In a message written on Sun, Oct 05, 2003 at 01:43:01PM -0700, Wes Peters wrote:
> Leo, you may be able to do this with ipfilter's ipnat.  Nat rules are 
> traditionally processed with 'ipnat -CF', the -C clears the rules and 
> the -F option clears the currently active NAT mappings.  You should 
> experiment with rewriting the rules and instantiating them with -C 
> only.  This should leave the existing stateful mappings to the formerly 
> preferred interface while creating all new mappings on the newly 
> preferred interface.

That's interesting.  I've never used ipnat before with ipfilter, but
from some quick man page reads that looks good.  Save a second problem I
just noticed...see below.

> This might tend to confuse UDP-based services, which might see the next 
> request as a different 'session', but I doubt those are much a problem 
> across the internet.

TCP only is good for my application.

In a message written on Sun, Oct 05, 2003 at 02:29:11PM +0100, Paul Robinson wrote:
> Depends on how much money you have, but had you considered getting your 
> own address range and BGP peering with your ISPs? I'd consider talking 
> to them about it. It'll take some time to setup, but it means your 
> "switching" is done at the router, not at the NAT box, which is the 
> wrong place to do it anyway.

This application is for cheap + fast redundancy.  Think getting 2xDSL
line, or DSL + Cable modem for a quick conference / classroom deal and
wanting some redundancy.

In a message written on Sun, Oct 05, 2003 at 11:54:31AM -0300, Fred Souza wrote:
>   If I understood what Leo asked correctly, what's needed is to change
>   the default route on the FreeBSD gateway whenever an event tells it
>   to (in this case, the increase/decrease in performance for the ISPs).
>   The concern here is to keep currently-stablished connections alive, so
>   the process is carried out seamlessly.

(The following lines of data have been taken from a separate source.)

(** * Camera session controller: a shallow embedding of
      [src/components/CameraCapture.tsx]

    The React component keeps the whole session in seven [useState] cells
    and two DOM refs, and talks to the browser through
    [navigator.mediaDevices], [MediaStreamTrack], a canvas and a download
    link.  The component state is the record [SessionState]; everything that
    lives in the browser (refs, track liveness, the calls issued to the host,
    the stream requests still in flight) is the record [World].  Every
    handler of the component is a function
    [SessionState -> World -> World * SessionState]. *)

From Stdlib Require Import ZArith String Ascii Lia.
From stdpp Require Import base decidable option list strings gmap.

Local Open Scope Z_scope.

(** ** JavaScript strings and values *)

(** [s.slice(b, e)] for [0 <= b <= e]: the characters from index [b] up to,
    not including, index [e]; shorter when [s] ends earlier.  Device
    identifiers and ISO dates are ASCII, so a character here is one UTF-16
    code unit there. *)
Definition slice (b e : nat) (s : string) : string :=
  String.substring b (e - b) s.

(** [s.replace(/c/g, d)] for a single-character pattern. *)
Fixpoint replaceAll (c d : ascii) (s : string) : string :=
  match s with
  | EmptyString => EmptyString
  | String a r => String (if Ascii.eqb a c then d else a) (replaceAll c d r)
  end.

(** Does the character [c] occur in [s]? *)
Fixpoint occurs (c : ascii) (s : string) : bool :=
  match s with
  | EmptyString => false
  | String a r => Ascii.eqb a c || occurs c r
  end.

(** Truthiness of a JavaScript string: only the empty string is falsy. *)
Definition truthy (s : string) : bool :=
  match s with
  | EmptyString => false
  | String _ _ => true
  end.

(** [x || d] on a possibly missing number: [undefined] and [0] are falsy. *)
Definition orDefault (x : option Z) (d : Z) : Z :=
  match x with
  | Some v => if Z.eqb v 0 then d else v
  | None => d
  end.

(** ** [Date.prototype.toISOString]

    The host's clock is a time value: milliseconds since the epoch, UTC.
    The rendering follows ECMA-262: [YYYY-MM-DDTHH:mm:ss.sssZ], the year
    with four digits between 0 and 9999 and with a sign and six digits
    outside. *)

Definition digit (n : Z) : ascii := ascii_of_nat (48 + Z.to_nat n).

(** [n] in decimal on exactly [w] digits, zero padded. *)
Fixpoint digits (w : nat) (n : Z) : string :=
  match w with
  | O => EmptyString
  | S w' => digits w' (n / 10) +:+ String (digit (n mod 10)) EmptyString
  end.

Definition msPerDay : Z := 86400000.

Record CivilDate := { cd_year : Z; cd_month : Z; cd_day : Z }.

(** Day number since the epoch to proleptic Gregorian year, month, day. *)
Definition civilFromDays (days : Z) : CivilDate :=
  let z := days + 719468 in
  let era := z / 146097 in
  let doe := z - era * 146097 in
  let yoe := (doe - doe / 1460 + doe / 36524 - doe / 146096) / 365 in
  let doy := doe - (365 * yoe + yoe / 4 - yoe / 100) in
  let mp := (5 * doy + 2) / 153 in
  let d := doy - (153 * mp + 2) / 5 + 1 in
  let m := if mp <? 10 then mp + 3 else mp - 9 in
  {| cd_year := yoe + era * 400 + (if m <=? 2 then 1 else 0);
     cd_month := m;
     cd_day := d |}.

Definition yearString (y : Z) : string :=
  if (0 <=? y) && (y <=? 9999) then digits 4 y
  else (if y <? 0 then "-" else "+") +:+ digits 6 (Z.abs y).

Definition dateString (t : Z) : string :=
  let c := civilFromDays (t / msPerDay) in
  yearString (cd_year c) +:+ "-" +:+ digits 2 (cd_month c) +:+ "-"
    +:+ digits 2 (cd_day c).

Definition hours (t : Z) : Z := (t mod msPerDay) / 3600000.
Definition minutes (t : Z) : Z := ((t mod msPerDay) / 60000) mod 60.
Definition seconds (t : Z) : Z := ((t mod msPerDay) / 1000) mod 60.
Definition millis (t : Z) : Z := t mod 1000.

Definition toISOString (t : Z) : string :=
  dateString t +:+ "T" +:+ digits 2 (hours t) +:+ ":" +:+ digits 2 (minutes t)
    +:+ ":" +:+ digits 2 (seconds t) +:+ "." +:+ digits 3 (millis t) +:+ "Z".

(** ** Host objects *)

(** [MediaDeviceInfo.kind] *)
Inductive DeviceKind := audioinput | audiooutput | videoinput.

Record MediaDeviceInfo := {
  info_deviceId : string;
  info_kind : DeviceKind;
  info_label : string
}.

(** [MediaStreamTrack.kind] *)
Inductive TrackKind := audio | video.

(** [ULongRange]: both bounds are optional. *)
Record ULongRange := { range_max : option Z; range_min : option Z }.

(** The part of [MediaTrackCapabilities] the component reads. *)
Record MediaTrackCapabilities := {
  caps_width : option ULongRange;
  caps_height : option ULongRange
}.

(** A track is an object of the host; [trackId] is its identity.  Whether it
    has been stopped is mutable and lives in the [World]. *)
Record MediaStreamTrack := {
  trackId : nat;
  kind : TrackKind;
  getCapabilities : MediaTrackCapabilities
}.

Record MediaStream := { getTracks : list MediaStreamTrack }.

Record HTMLVideoElement := {
  srcObject : option MediaStream;
  videoWidth : Z;
  videoHeight : Z
}.

(** [has2d] is false when [getContext('2d')] returns [null]. *)
Record HTMLCanvasElement := {
  canvas_width : Z;
  canvas_height : Z;
  has2d : bool
}.

(** What the component asks of the host, in the order it asks.  The
    [console] calls are left out: nothing reads them back. *)
Inductive HostCall :=
| TrackStop (t : nat)
| GetUserMedia (exactDeviceId : option string) (idealWidth idealHeight : Z)
| DrawImage (dx dy dw dh : Z)
| ToDataURL (type : string)
| LinkClick (download href : string).

(** The answer of [navigator.mediaDevices.getUserMedia]: the promise is
    rejected, or resolved with a stream of new tracks. *)
Inductive GetUserMediaReply :=
| Rejected
| Resolved (tracks : list (TrackKind * MediaTrackCapabilities)).

(** ** Component state *)

Record CameraDevice := { deviceId : string; label : string }.

Record CameraCapabilities := { width : Z; height : Z }.

Record SessionState := {
  cameras : list CameraDevice;
  selectedCamera : string;
  stream : option MediaStream;
  capturedImage : option string;
  isLoading : bool;
  error : option string;
  cameraCapabilities : option CameraCapabilities
}.

Record World := {
  videoRef : option HTMLVideoElement;
  canvasRef : option HTMLCanvasElement;
  nextTrackId : nat;             (* the host numbers the tracks it creates *)
  ended : gset nat;              (* tracks on which [stop()] was called *)
  opened : list MediaStream;     (* every stream the host has handed out *)
  inFlight : nat;                (* [getUserMedia] promises not yet settled *)
  calls : list HostCall;         (* oldest first *)
  clock : Z                      (* the time value [new Date()] returns *)
}.

Definition Config : Type := World * SessionState.

#[global] Instance TrackKind_eq_dec : EqDecision TrackKind.
Proof. solve_decision. Defined.
#[global] Instance DeviceKind_eq_dec : EqDecision DeviceKind.
Proof. solve_decision. Defined.

(** The state of a freshly mounted component, lines 16-22. *)
Definition initialState : SessionState :=
  {| cameras := []; selectedCamera := ""; stream := None;
     capturedImage := None; isLoading := false; error := None;
     cameraCapabilities := None |}.

(** The page right after the first render: the video and the canvas are
    mounted, no track exists yet. *)
Definition initialWorld : World :=
  {| videoRef := Some {| srcObject := None; videoWidth := 0; videoHeight := 0 |};
     canvasRef := Some {| canvas_width := 300; canvas_height := 150;
                          has2d := true |};
     nextTrackId := 0%nat; ended := ∅; opened := []; inFlight := 0%nat;
     calls := [];
     clock := 0 |}.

Actually, no not exactly, but this brings up a new problem.

If you have box with link A, and IP a.a.a.a, and link B, and IP
b.b.b.b I want a packet with source address b.b.b.b to have a
"default route" out link B, and a packet with source a.a.a.a to
route out link A.  I then want NAT to be able to switch, on the fly
from using a.a.a.a, or b.b.b.b.

So, in network speak I want to "policy route", and the do NAT to
two different IP's, with only one active at a time.

I'd then do some external monitoring to decide which IP to use.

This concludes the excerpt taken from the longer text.